*** Opening RECORD EXTRACTS ***

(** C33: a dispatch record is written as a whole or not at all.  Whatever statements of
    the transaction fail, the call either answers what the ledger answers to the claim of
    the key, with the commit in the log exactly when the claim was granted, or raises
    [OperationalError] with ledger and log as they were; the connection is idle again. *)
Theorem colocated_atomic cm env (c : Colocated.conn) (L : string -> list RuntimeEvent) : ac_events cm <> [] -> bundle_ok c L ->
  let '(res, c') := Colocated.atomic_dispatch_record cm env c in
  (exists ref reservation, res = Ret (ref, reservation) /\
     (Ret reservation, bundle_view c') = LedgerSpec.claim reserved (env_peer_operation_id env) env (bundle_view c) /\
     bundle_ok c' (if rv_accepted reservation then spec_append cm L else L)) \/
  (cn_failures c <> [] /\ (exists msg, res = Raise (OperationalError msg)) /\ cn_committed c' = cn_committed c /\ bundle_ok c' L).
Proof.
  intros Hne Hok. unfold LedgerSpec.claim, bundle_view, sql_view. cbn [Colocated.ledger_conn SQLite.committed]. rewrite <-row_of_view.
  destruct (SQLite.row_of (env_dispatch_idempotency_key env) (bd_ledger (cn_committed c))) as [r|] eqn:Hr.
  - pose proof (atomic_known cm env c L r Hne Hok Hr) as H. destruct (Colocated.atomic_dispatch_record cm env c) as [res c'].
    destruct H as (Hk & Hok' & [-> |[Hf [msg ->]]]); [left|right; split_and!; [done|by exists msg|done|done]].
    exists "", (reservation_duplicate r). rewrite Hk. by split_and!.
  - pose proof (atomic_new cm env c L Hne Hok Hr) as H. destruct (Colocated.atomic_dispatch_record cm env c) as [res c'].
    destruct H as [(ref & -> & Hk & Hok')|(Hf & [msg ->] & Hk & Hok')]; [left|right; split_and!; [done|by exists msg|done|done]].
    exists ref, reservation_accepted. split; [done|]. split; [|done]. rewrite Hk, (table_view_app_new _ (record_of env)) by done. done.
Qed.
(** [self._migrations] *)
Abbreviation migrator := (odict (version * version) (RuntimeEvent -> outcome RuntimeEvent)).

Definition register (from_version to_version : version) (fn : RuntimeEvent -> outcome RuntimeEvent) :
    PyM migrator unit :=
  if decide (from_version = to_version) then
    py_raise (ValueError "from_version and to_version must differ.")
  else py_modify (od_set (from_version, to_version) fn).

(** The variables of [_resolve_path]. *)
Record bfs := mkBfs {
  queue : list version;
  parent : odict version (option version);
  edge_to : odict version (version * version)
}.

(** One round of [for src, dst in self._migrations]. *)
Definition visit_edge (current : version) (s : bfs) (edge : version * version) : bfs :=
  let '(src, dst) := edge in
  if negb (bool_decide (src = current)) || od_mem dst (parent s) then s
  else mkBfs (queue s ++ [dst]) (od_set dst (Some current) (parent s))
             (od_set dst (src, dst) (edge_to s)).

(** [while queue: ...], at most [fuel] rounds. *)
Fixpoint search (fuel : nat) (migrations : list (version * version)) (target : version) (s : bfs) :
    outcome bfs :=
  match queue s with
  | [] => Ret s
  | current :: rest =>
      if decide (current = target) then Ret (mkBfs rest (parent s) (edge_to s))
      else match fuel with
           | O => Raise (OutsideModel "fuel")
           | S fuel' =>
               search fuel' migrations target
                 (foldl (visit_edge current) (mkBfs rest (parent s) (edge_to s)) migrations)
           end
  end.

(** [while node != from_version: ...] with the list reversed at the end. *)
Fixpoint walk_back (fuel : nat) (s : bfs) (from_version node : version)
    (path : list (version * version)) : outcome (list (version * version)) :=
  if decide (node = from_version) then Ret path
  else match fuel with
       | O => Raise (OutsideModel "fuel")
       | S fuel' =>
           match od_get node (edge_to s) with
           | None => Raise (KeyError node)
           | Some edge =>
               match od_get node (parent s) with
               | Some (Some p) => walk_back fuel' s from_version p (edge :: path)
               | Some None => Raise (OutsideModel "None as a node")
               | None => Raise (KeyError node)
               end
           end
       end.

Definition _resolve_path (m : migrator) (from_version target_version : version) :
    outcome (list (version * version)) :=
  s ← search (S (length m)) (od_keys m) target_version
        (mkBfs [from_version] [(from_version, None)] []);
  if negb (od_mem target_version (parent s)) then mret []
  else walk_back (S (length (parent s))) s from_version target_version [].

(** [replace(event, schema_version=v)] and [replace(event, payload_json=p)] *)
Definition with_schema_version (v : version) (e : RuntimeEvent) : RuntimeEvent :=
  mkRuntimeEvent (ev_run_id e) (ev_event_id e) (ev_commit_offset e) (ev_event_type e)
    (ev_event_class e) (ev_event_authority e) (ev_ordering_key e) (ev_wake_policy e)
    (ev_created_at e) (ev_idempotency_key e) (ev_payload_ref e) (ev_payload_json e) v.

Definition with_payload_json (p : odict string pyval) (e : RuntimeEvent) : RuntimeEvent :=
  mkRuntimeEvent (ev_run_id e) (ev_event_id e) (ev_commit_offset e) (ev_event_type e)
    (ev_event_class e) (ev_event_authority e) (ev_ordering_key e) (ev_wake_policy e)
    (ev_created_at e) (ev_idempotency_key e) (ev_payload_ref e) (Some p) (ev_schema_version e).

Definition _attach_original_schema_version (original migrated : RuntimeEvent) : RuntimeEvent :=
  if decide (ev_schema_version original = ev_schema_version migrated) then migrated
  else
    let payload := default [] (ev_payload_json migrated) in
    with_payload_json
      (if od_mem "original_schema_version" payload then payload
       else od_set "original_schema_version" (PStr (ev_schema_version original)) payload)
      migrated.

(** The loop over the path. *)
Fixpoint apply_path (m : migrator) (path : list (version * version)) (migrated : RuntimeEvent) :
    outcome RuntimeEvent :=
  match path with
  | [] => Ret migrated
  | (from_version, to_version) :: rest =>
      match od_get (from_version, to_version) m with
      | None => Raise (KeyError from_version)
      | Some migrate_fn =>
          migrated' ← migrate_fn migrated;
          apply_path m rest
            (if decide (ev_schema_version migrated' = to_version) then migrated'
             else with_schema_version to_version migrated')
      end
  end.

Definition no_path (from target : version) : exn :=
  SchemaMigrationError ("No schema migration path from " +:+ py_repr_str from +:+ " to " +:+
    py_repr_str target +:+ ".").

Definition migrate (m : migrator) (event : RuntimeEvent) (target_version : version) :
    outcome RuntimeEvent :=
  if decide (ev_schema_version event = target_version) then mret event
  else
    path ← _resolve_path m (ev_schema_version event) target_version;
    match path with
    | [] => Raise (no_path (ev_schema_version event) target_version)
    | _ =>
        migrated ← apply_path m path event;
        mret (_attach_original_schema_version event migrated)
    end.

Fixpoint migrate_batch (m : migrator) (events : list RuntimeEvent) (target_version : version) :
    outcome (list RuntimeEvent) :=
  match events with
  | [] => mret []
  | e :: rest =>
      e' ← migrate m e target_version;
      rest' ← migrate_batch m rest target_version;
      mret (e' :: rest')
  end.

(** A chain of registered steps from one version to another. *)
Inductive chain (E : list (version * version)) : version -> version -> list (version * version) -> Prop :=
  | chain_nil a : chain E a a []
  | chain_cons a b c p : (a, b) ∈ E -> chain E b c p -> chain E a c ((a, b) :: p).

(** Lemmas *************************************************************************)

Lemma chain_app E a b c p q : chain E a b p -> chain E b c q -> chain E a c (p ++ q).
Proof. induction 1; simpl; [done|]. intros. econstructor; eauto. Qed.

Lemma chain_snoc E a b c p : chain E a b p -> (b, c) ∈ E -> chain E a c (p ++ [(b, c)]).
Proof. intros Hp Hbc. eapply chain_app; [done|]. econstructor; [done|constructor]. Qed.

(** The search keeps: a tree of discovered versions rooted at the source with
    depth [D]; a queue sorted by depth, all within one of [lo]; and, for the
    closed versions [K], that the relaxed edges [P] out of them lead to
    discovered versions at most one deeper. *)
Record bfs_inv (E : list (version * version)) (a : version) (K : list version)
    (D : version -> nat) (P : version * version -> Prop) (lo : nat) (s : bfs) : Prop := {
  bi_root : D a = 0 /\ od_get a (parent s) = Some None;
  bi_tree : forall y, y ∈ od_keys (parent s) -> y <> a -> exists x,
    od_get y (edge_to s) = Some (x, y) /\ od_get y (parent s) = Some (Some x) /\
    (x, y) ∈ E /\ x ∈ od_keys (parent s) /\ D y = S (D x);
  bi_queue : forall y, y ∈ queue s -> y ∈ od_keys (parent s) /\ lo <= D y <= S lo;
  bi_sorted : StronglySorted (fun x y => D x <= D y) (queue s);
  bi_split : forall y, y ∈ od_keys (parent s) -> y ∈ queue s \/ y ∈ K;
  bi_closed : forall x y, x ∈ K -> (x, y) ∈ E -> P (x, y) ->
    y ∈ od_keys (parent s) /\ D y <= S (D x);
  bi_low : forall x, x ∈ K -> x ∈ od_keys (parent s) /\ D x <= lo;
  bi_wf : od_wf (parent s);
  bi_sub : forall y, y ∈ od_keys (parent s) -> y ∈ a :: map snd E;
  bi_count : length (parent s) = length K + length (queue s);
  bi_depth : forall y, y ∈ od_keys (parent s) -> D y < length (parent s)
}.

*** Closing RECORD EXTRACTS ***

- EXERCISE DETAILS -
Find the line with "if decide (current" in the entries above. Retype it and each line after it, exactly, through the line with "(** [while node", and stop there.

- SOLUTION BELOW -
      if decide (current = target) then Ret (mkBfs rest (parent s) (edge_to s))
      else match fuel with
           | O => Raise (OutsideModel "fuel")
           | S fuel' =>
               search fuel' migrations target
                 (foldl (visit_edge current) (mkBfs rest (parent s) (edge_to s)) migrations)
           end
  end.

(** [while node != from_version: ...] with the list reversed at the end. *)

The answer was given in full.